Nonclinical Studies Investigating Mechanisms of Hepatotoxicity for GalNAc-siRNA Conjugates
We presented nonclinical data on the safety profile and mechanisms of hepatotoxicity for GalNAc-siRNA conjugates at the TIDES 2017 meeting in San Diego, California.
When administered at toxicological doses, certain GalNAc-siRNA conjugates are associated with hepatoxicity, as observed through the development candidate (DC) selection process. However, results from rodent studies showed that blocking the antisense strand of the siRNA from loading into the RNA-induced silencing complex (RISC), without altering the chemical modification content or pattern of the siRNA, mitigated hepatotoxicity with no effect on liver exposure. Further, administration of a Reversir oligonucleotide, designed to rapidly reverse target gene silencing effects by binding to the complementary RISC-bound antisense strand of an siRNA, also mitigated hepatotoxicity without reducing liver exposure or RISC loading.
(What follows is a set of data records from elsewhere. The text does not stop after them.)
(** * simple_tp: the per-cycle position/velocity/acceleration limiter

    Shallow embedding of [src/emc/motion/simple_tp.c] (LinuxCNC motion
    module) and the properties of its single entry point
    [simple_tp_update].

    Numbers.  The C code computes on [double].  The development works in
    the exact arithmetic the specification is written in (its fields are
    "real"): every [double] is a rational [Q], [+ - * /] are the exact
    field operations, [fabs], [fmax], [fmin] and [pow] are their exact
    counterparts.  Rounding, infinities and NaN are outside this model,
    and so is a division by zero ([Q] gives 0 where C gives an infinity
    or a NaN): the model is that of the calls the contract allows, with a
    nonzero period and a nonzero [max_acc].  All definitions compute, so
    every scenario can be evaluated.

    Equality.  [SET_NEXT_STATE] copies values, so most statements are
    about Leibniz equality of the stored rationals; where a number is the
    result of arithmetic it is compared with [==] (equality of fractions). *)

From Stdlib Require Import ZArith QArith Qabs Lqa Lia Bool.

Open Scope Q_scope.

(** ** The channel state, [simple_tp_t]

    The fields of the struct as [simple_tp_update] reads and writes them.
    [enable], [active] and [disallow_backoff] are C ints used as truth
    values.  The projections carry the prefix [tp_] (for [tp->]) because
    the function has locals called [max_vel], [min_pos] and [max_pos] that
    shadow nothing in C but would clash here. *)
Record simple_tp_t : Type := mk_simple_tp {
  tp_pos_cmd : Q;           (* position command *)
  tp_max_vel : Q;           (* velocity limit *)
  tp_max_acc : Q;           (* acceleration limit *)
  tp_enable : bool;         (* if zero, motion stops *)
  tp_curr_pos : Q;          (* current position *)
  tp_curr_vel : Q;          (* current velocity *)
  tp_active : bool;         (* non-zero if motion in progress *)
  tp_in_pos_old : Q;        (* command of the previous cycle *)
  tp_out_vel_old : Q;       (* output velocity of the previous cycle *)
  tp_min_pos : Q;           (* lower position bound *)
  tp_max_pos : Q;           (* upper position bound *)
  tp_disallow_backoff : bool
}.
(** X5. A stop string of more than 300 characters is never found: the
    buffer that the stop sequences are tried on holds at most 300
    characters, so no call of any run returns the stop sequence reason when
    every stop string is that long. *)
Theorem long_stop_sequence_never_found (stops : list string)
    (self : StoppingCriteria.t) (inputs : list (Z * string))
    (r : bool * option FinishReason) :
  traverse StopSequenceCriteria.__init__ stops
  = Ok (StoppingCriteria.stop_sequence_criterias self) ->
  Forall (fun stop => (300 < String.length stop)%nat) stops ->
  r ∈ (StoppingCriteria.calls self inputs).2 ->
  r <> (true, Some FINISH_REASON_STOP_SEQUENCE).
Proof.
  intros Hcs Hlong. revert self Hcs.
  induction inputs as [|[tok txt] inputs IH]; intros self Hcs Hin.
  - inversion Hin.
  - rewrite calls_cons in Hin. cbn [fst snd] in Hin.
    apply elem_of_cons in Hin. destruct Hin as [-> | Hin].
    + intros Hstop. apply stopping_call_stop in Hstop.
      destruct Hstop as (output & Hlen & Hany).
      apply (any_stop_stops stops _ output Hcs) in Hany.
      destruct Hany as (stop & Hstop & Hend).
      pose proof (proj1 (Forall_forall _ _) Hlong stop Hstop) as Hl. cbn in Hl.
      assert (Hle : (String.length stop <= String.length output)%nat).
      { rewrite <- !length_list_ascii_of_string.
        destruct Hend as [H|H]; apply suffix_length in H;
          [exact H|rewrite length_app in H; lia]. }
      lia.
    + apply (IH (StoppingCriteria.__call__ self tok txt).1); [|exact Hin].
      destruct (stopping_call_fields self tok txt) as (_ & -> & _). exact Hcs.
Qed.

Lemma long_stop_sequence_never_found_witness :
  (false, None)
    ∈ (StoppingCriteria.calls
         (StoppingCriteria.__init__ 0
            [{| StopSequenceCriteria.regex :=
                  map Re.Literal (replicate 301 "a"%char) ++ [Re.AtEnd] |}] 5 false)
         [(1, "a"%string)]).2
  /\ (false, None) <> (true, Some FINISH_REASON_STOP_SEQUENCE).
Proof.
  assert (Hin : (false, None)
                  ∈ (StoppingCriteria.calls
                       (StoppingCriteria.__init__ 0
                          [{| StopSequenceCriteria.regex :=
                                map Re.Literal (replicate 301 "a"%char) ++ [Re.AtEnd] |}]
                          5 false)
                       [(1, "a"%string)]).2).
  { vm_compute. constructor. }
  split; [exact Hin|].
  apply (long_stop_sequence_never_found
           [string_of_list_ascii (replicate 301 "a"%char)]
           (StoppingCriteria.__init__ 0
              [{| StopSequenceCriteria.regex :=
                    map Re.Literal (replicate 301 "a"%char) ++ [Re.AtEnd] |}] 5 false)
           [(1, "a"%string)]).
  - vm_compute. reflexivity.
  - constructor; [|constructor]. apply Nat.ltb_lt. vm_compute. reflexivity.
  - exact Hin.
Defined.

(** X6. With [ignore_eos_token] set, no call of any run ends on the
    end-of-sequence token, whatever the tokens. *)
Theorem ignore_eos_token_never_eos (self : StoppingCriteria.t)
    (inputs : list (Z * string)) (r : bool * option FinishReason) :
  StoppingCriteria.ignore_eos_token self = true ->
  r ∈ (StoppingCriteria.calls self inputs).2 ->
  r <> (true, Some FINISH_REASON_EOS_TOKEN).
Proof.
  revert self. induction inputs as [|[tok txt] inputs IH]; intros self Hig Hin.
  - inversion Hin.
  - rewrite calls_cons in Hin. cbn [fst snd] in Hin.
    apply elem_of_cons in Hin. destruct Hin as [-> | Hin].
    + unfold StoppingCriteria.__call__. cbn. rewrite Hig. cbn.
      destruct (_ >=? _); [discriminate|].
      destruct (StoppingCriteria.stop_sequence_criterias self) eqn:E; [discriminate|].
      match goal with |- context [if ?b then _ else _] => destruct b end; discriminate.
    + apply (IH (StoppingCriteria.__call__ self tok txt).1); [|exact Hin].
      destruct (stopping_call_fields self tok txt) as (_ & _ & ->). exact Hig.
Qed.

Lemma ignore_eos_token_never_eos_witness :
  (false, None)
    ∈ (StoppingCriteria.calls (StoppingCriteria.__init__ 2 [] 5 true)
         [(2, "a"%string)]).2
  /\ (false, None) <> (true, Some FINISH_REASON_EOS_TOKEN).
Proof.
  assert (Hin : (false, None)
                  ∈ (StoppingCriteria.calls (StoppingCriteria.__init__ 2 [] 5 true)
                       [(2, "a"%string)]).2).
  { vm_compute. constructor. }
  split; [exact Hin|].
  apply (ignore_eos_token_never_eos (StoppingCriteria.__init__ 2 [] 5 true)
           [(2, "a"%string)] (false, None) eq_refl Hin).
Defined.

Lemma stopping_run_plain (inputs : list (Z * string)) :
  forall (self : StoppingCriteria.t) (c0 : Z) (a : nat),
    StoppingCriteria.stop_sequence_criterias self = [] ->
    StoppingCriteria.current_tokens self = c0 + Z.of_nat a ->
    (StoppingCriteria.calls self inputs).2
    = map (fun '(k, x) =>
             if StoppingCriteria.max_new_tokens self <=? c0 + Z.of_nat k + 1
             then (true, Some FINISH_REASON_LENGTH)
             else if negb (StoppingCriteria.ignore_eos_token self)
                     && (x.1 =? StoppingCriteria.eos_token_id self)
                  then (true, Some FINISH_REASON_EOS_TOKEN)
                  else (false, None))
        (zip (seq a (length inputs)) inputs)
    /\ StoppingCriteria.current_output (StoppingCriteria.calls self inputs).1
       = StoppingCriteria.current_output self.
Proof.
  induction inputs as [|[tok txt] inputs IH]; intros self c0 a Hcs Hct.
  - split; reflexivity.
  - rewrite calls_cons. cbn [fst snd length seq zip zip_with map].
    destruct (stopping_call_fields self tok txt) as (He & Hc & Hi).
    destruct (stopping_call_state self tok txt) as (Hct' & Hmax).
    cbn zeta in He, Hc, Hi, Hct', Hmax.
    destruct (IH (StoppingCriteria.__call__ self tok txt).1 c0 (S a)) as [IH1 IH2].
    { now rewrite Hc. }
    { rewrite Hct', Hct. lia. }
    rewrite IH1, IH2, He, Hi, Hmax.
    assert (Hcall : (StoppingCriteria.__call__ self tok txt).2
                    = (if StoppingCriteria.max_new_tokens self <=? c0 + Z.of_nat a + 1
                       then (true, Some FINISH_REASON_LENGTH)
                       else if negb (StoppingCriteria.ignore_eos_token self)
                               && (tok =? StoppingCriteria.eos_token_id self)
                            then (true, Some FINISH_REASON_EOS_TOKEN)
                            else (false, None))
                      /\ StoppingCriteria.current_output
                           (StoppingCriteria.__call__ self tok txt).1
                         = StoppingCriteria.current_output self).
    { unfold StoppingCriteria.__call__. cbn. rewrite Hcs, Hct.
      rewrite Z.geb_leb.
      destruct (_ <=? _); [split; reflexivity|].
      destruct (_ && _); split; reflexivity. }
    destruct Hcall as [-> ->]. split; reflexivity.
Qed.

(** X7. Without stop sequences the texts play no part: call number [k + 1]
    on a new criteria object returns the length reason when [k + 1] has
    reached the budget, else the end-of-sequence reason when the token is
    the end-of-sequence token and it is not ignored, else [(False, None)];
    the buffer stays empty. *)
Theorem stopping_run_without_stop_sequences (eos N : Z) (ignore_eos : bool)
    (inputs : list (Z * string)) :
  (StoppingCriteria.calls (StoppingCriteria.__init__ eos [] N ignore_eos) inputs).2
  = map (fun '(k, x) =>
           if N <=? Z.of_nat k + 1 then (true, Some FINISH_REASON_LENGTH)
           else if negb ignore_eos && (x.1 =? eos)
                then (true, Some FINISH_REASON_EOS_TOKEN)
                else (false, None))
      (enumerate inputs)
  /\ StoppingCriteria.current_output
       (StoppingCriteria.calls (StoppingCriteria.__init__ eos [] N ignore_eos) inputs).1
     = ""%string.
Proof.
  exact (stopping_run_plain inputs (StoppingCriteria.__init__ eos [] N ignore_eos)
           0 0%nat eq_refl eq_refl).
Qed.

(** X8. The budget is final: from call number [max_new_tokens] on, every
    call on a criteria object returns the length reason, whatever the token
    and the text (the counter goes on counting). *)
Theorem stopping_length_is_final (eos : Z) (crits : list StopSequenceCriteria.t)
    (N : Z) (ignore_eos : bool) (inputs : list (Z * string)) (k : nat) :
  N <= Z.of_nat k + 1 ->
  (k < length inputs)%nat ->
  (StoppingCriteria.calls (StoppingCriteria.__init__ eos crits N ignore_eos) inputs).2
    !! k = Some (true, Some FINISH_REASON_LENGTH).
Proof.
  intros HN Hk.
  destruct (lookup_lt_is_Some_2
              (StoppingCriteria.calls
                 (StoppingCriteria.__init__ eos crits N ignore_eos) inputs).2 k)
    as [r Hr].
  { now rewrite stopping_calls_length. }
  rewrite Hr. f_equal.
  apply (stopping_calls_lookup inputs _ k r Hr). cbn. lia.
Qed.

Lemma stopping_length_is_final_witness :
  (StoppingCriteria.calls (StoppingCriteria.__init__ 2 [] 2 false)
     [(5, "a"); (6, "b"); (7, "c")]%string).2 !! 2%nat
  = Some (true, Some FINISH_REASON_LENGTH).
Proof.
  apply (stopping_length_is_final 2 [] 2 false
           [(5, "a"); (6, "b"); (7, "c")]%string 2%nat).
  - cbn. lia.
  - cbn. lia.
Defined.

(** X9. [StoppingCriteria.from_pb] never fails: whatever the stop strings
    of the message, it returns a new criteria object (counter 0, empty
    buffer) with the budget and the flag of the message and one stop
    sequence for each stop string, in their order. *)
Theorem stopping_criteria_from_pb_total
    (pb : generate_pb2.StoppingCriteriaParameters) (eos : Z) :
  exists crits : list StopSequenceCriteria.t,
    StoppingCriteria_from_pb pb eos
    = Ok (StoppingCriteria.__init__ eos crits (generate_pb2.max_new_tokens pb)
            (generate_pb2.ignore_eos_token pb))
    /\ Forall2
         (fun stop c =>
            forall output : string,
              StopSequenceCriteria.__call__ c output = true
              <-> ends_with_stop stop (list_ascii_of_string output))
         (generate_pb2.stop_sequences pb) crits.
Proof.
  unfold StoppingCriteria_from_pb.
  assert (H : exists crits,
            traverse StopSequenceCriteria.__init__ (generate_pb2.stop_sequences pb)
            = Ok crits).
  { induction (generate_pb2.stop_sequences pb) as [|stop stops [crits IH]].
    - now exists [].
    - eexists. cbn. rewrite stop_sequence_init, IH. reflexivity. }
  destruct H as [crits Hcs]. exists crits. rewrite Hcs. split; [reflexivity|].
  apply traverse_Forall2 in Hcs.
  induction Hcs as [|stop c stops cs Hc _ IH]; constructor; [|exact IH].
  intros output. exact (stop_sequence_call_iff stop output c Hc).
Qed.

(** ** The validation and the n-gram speculation together *)

Lemma common_prefix_length_full (a b : list Z) :
  length a = length b ->
  common_prefix_length a b = length a <-> a = b.
Proof.
  revert b. induction a as [|x a IH]; intros [|y b] Hlen; try discriminate.
  - split; reflexivity.
  - cbn in Hlen. injection Hlen as Hlen. cbn [common_prefix_length length].
    destruct (Z.eqb_spec x y) as [->|Hne].
    + split.
      * intros [= H]. f_equal. now apply (IH b Hlen).
      * intros [= H]. f_equal. now apply (IH b Hlen).
    + split; [discriminate|]. intros [= H _]. contradiction.
Qed.

Lemma matching_run_le (S : nat) (next_ids : list Z) (speculated_ids : list (list Z))
    (i : nat) :
  (matching_run S next_ids speculated_ids i <= length (speculated_ids !!! i))%nat.
Proof. apply common_prefix_length_le. Qed.

(** The validation on well-shaped arguments: [B] sequences of [S] chosen
    ids each, and at least [B] rows of [S - 1] speculated ids. *)
Lemma speculative_validation_run (next_ids : list Z) (speculated_ids : list (list Z)) :
  Forall (fun row => length row = shape1 speculated_ids) speculated_ids ->
  (length next_ids / (shape1 speculated_ids + 1) <= length speculated_ids)%nat ->
  HeterogeneousNextTokenChooser.speculative_validation next_ids speculated_ids
  = Ok (concat (map (kept_ids (shape1 speculated_ids + 1) next_ids speculated_ids)
                  (seq 0 (length next_ids / (shape1 speculated_ids + 1)))),
        map (fun i => 1 + Z.of_nat (matching_run (shape1 speculated_ids + 1)
                                      next_ids speculated_ids i))
          (seq 0 (length next_ids / (shape1 speculated_ids + 1))),
        concat (map (fun i => map (fun k => (i * (shape1 speculated_ids + 1) + k)%nat)
                      (seq 0 (1 + matching_run (shape1 speculated_ids + 1)
                                    next_ids speculated_ids i)))
                  (seq 0 (length next_ids / (shape1 speculated_ids + 1))))).
Proof.
  intros Hrows HB.
  unfold HeterogeneousNextTokenChooser.speculative_validation.
  set (S := (shape1 speculated_ids + 1)%nat) in *.
  set (B := (length next_ids / S)%nat) in *.
  assert (HBS : (B * S <= length next_ids)%nat).
  { subst B. rewrite Nat.mul_comm. apply Nat.Div0.mul_div_le. }
  assert (Hrange : Forall (fun i => (i < length speculated_ids)%nat
                     /\ ((i + 1) * S <= length next_ids)%nat
                     /\ length (speculated_ids !!! i) = (S - 1)%nat) (seq 0 B)).
  { apply Forall_forall. intros i Hi. apply elem_of_seq in Hi.
    split; [lia|]. split; [nia|].
    destruct (lookup_lt_is_Some_2 speculated_ids i ltac:(lia)) as [row Hrow].
    rewrite (list_lookup_total_correct _ _ _ Hrow).
    pose proof (proj1 (Forall_forall _ _) Hrows row
                  (list_elem_of_lookup_2 _ _ _ Hrow)) as Hl.
    cbn in Hl. subst S. lia. }
  rewrite (validate_loop_ok S next_ids speculated_ids (seq 0 B) ([], []) Hrange).
  cbn [fst snd app mbind result_bind].
  rewrite (list_index_chosen S next_ids
             (fun i => matching_run S next_ids speculated_ids i) (seq 0 B)).
  - reflexivity.
  - apply Forall_forall. intros i Hi.
    pose proof (proj1 (Forall_forall _ _) Hrange i Hi) as (_ & H2 & H3).
    split; [exact H2|]. pose proof (matching_run_le S next_ids speculated_ids i). lia.
Qed.
(** The factor returned for a unit never lowers the cap under the rated
    limit. *)
Lemma update_cap (load ref dt : Q) (w w' : World OAState) (f : Q) :
  1 <= init_factor (obj w) ->
  _update_oa_state wall self load ref dt w = (w', Ok f) ->
  1 <= f /\ ref <= ref * f.
Proof.
  intros Hf E.
  pose proof (update_factor_ge_1 wall self load ref dt w w' f Hf E) as H1.
  split; [exact H1|].
  destruct (Qlt_le_dec 0 ref) as [Hr|Hr]; [nra|].
  rewrite update_nonpositive_limit in E by assumption.
  inversion E; subst. lra.
Qed.

Lemma capped_request_intro (load f : Q) :
  1 <= f -> max_individual_load self <= max_individual_load self * f ->
  capped_request self load (py_min load (max_individual_load self * f)).
Proof.
  intros H1 H2. exists f. repeat split; auto.
  intro Hl. unfold py_min.
  assert (E : Qltb (max_individual_load self * f) load = false)
    by (apply Qltb_false; lra).
  rewrite E. reflexivity.
Qed.

Lemma consumer_loop_requests (dt : Q) (loads : list Q) :
  forall (i : nat) (pre percs pre' percs' : list Q) (w w' : World PowerManagement),
    Forall oa_wf (_consumer_oa_states (obj w)) ->
    consumer_loop wall self dt i loads pre percs w = (w', Ok (pre', percs')) ->
    exists ps, pre' = pre ++ ps /\ Forall2 (capped_request self) loads ps.
Proof.
  induction loads as [|load rest IH]; intros i pre percs pre' percs' w w' Hwf.
  - simpl. unfold ret. intro H. inversion H; subst.
    exists []. rewrite app_nil_r. split; [reflexivity|constructor].
  - rewrite consumer_loop_cons.
    destruct (nth_error _ i) as [d|] eqn:Ei; [|discriminate].
    assert (Wd : oa_wf d).
    { rewrite Forall_forall in Hwf. apply Hwf. eapply nth_error_In; eassumption. }
    pose proof (update_keeps_wf wall self load (max_individual_load self) dt
                  (calls w) d Wd) as Wd'.
    unfold oa_next in Wd'.
    destruct (_update_oa_state _ _ _ _ _ _) as [w1 [f|e]] eqn:Eu; [|discriminate].
    simpl in Wd'. intro H.
    apply IH in H.
    2:{ simpl. apply Forall_list_update; assumption. }
    destruct H as [ps [-> Hps]].
    exists (py_min load (max_individual_load self * f) :: ps).
    split; [rewrite <- app_assoc; reflexivity|].
    constructor; [|exact Hps].
    destruct (update_cap load (max_individual_load self) dt (mkWorld (calls w) d)
                w1 f (proj1 Wd) Eu) as [H1 H2].
    apply capped_request_intro; assumption.
Qed.

End Caps.

(** C9. In every reachable engine state, an update of any of the five
    dictionaries -- with any load, any reference limit of any sign and any
    elapsed time -- that returns, returns a factor of at least one.  So in a
    tick that returns, the combined factor is at least one and, for every
    unit, the request passed to the distribution is [min(load, cap)] for a
    cap [max_individual_load * f] with [f >= 1] that is not below
    [max_individual_load]; a unit whose load is at or below
    [max_individual_load] has exactly its load as request. *)
Theorem limit_factor_at_least_one (wall : nat -> datetime) (config : Config)
    (w : World PowerManagement) :
  reachable wall config w ->
  (forall (self : Config) (d : OAState) (load ref dt : Q) (n : nat)
          (w1 : World OAState) (f : Q),
      d = combined_dict (obj w) \/ In d (_consumer_oa_states (obj w)) ->
      _update_oa_state wall self load ref dt (mkWorld n d) = (w1, Ok f) ->
      1 <= f)
  /\ (forall (L_c : Q) (L_u : list Q) (w' : World PowerManagement) (l : Locals),
        run_distribution_locals wall L_c L_u w = (w', Ok l) ->
        1 <= combined_limit_factor l
        /\ Forall2 (capped_request config) L_u (pre_capped_requests l)).
Proof.
  intro Hr.
  destruct (reachable_wf wall config w Hr) as [Hcfg [_ [Wc [Wu _]]]].
  split.
  - intros self d load ref dt n w1 f Hd E.
    apply (update_factor_ge_1 wall self load ref dt (mkWorld n d) w1 f); [|exact E].
    simpl. destruct Hd as [->|Hin]; [apply Wc|].
    rewrite Forall_forall in Wu. apply (Wu d Hin).
  - intros L_c L_u w' l. rewrite run_distribution_locals_eq. cbv zeta.
    rewrite Hcfg.
    destruct (_update_oa_state _ _ _ _ _ _) as [wc [f_c|e]] eqn:Eu; [|discriminate].
    destruct (consumer_loop _ _ _ _ _ _ _ _) as [w2 [[pre' percs']|e]] eqn:El;
      [|discriminate].
    destruct (proportional_distribution _ _) as [fl|e]; [|discriminate].
    intro H. inversion H; subst. simpl. split.
    + eapply update_factor_ge_1; [|exact Eu]. exact (proj1 Wc).
    + apply consumer_loop_requests in El; [|exact Wu].
      destruct El as [ps [-> Hps]]. exact Hps.
Qed.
These nonclinical results suggest that sequence-specific off-target effects, not chemical modifications, are a major driver of hepatotoxicity for some GalNAc-siRNA conjugates.
Importantly, the DC selection process enables us to screen out GalNAc-siRNA conjugates associated with hepatotoxicity in nonclinical studies, and it is an integral part of identifying optimal RNAi candidates for clinical development. We will continue to approach this process with scientific rigor as we strive to provide patients with important new therapeutic options.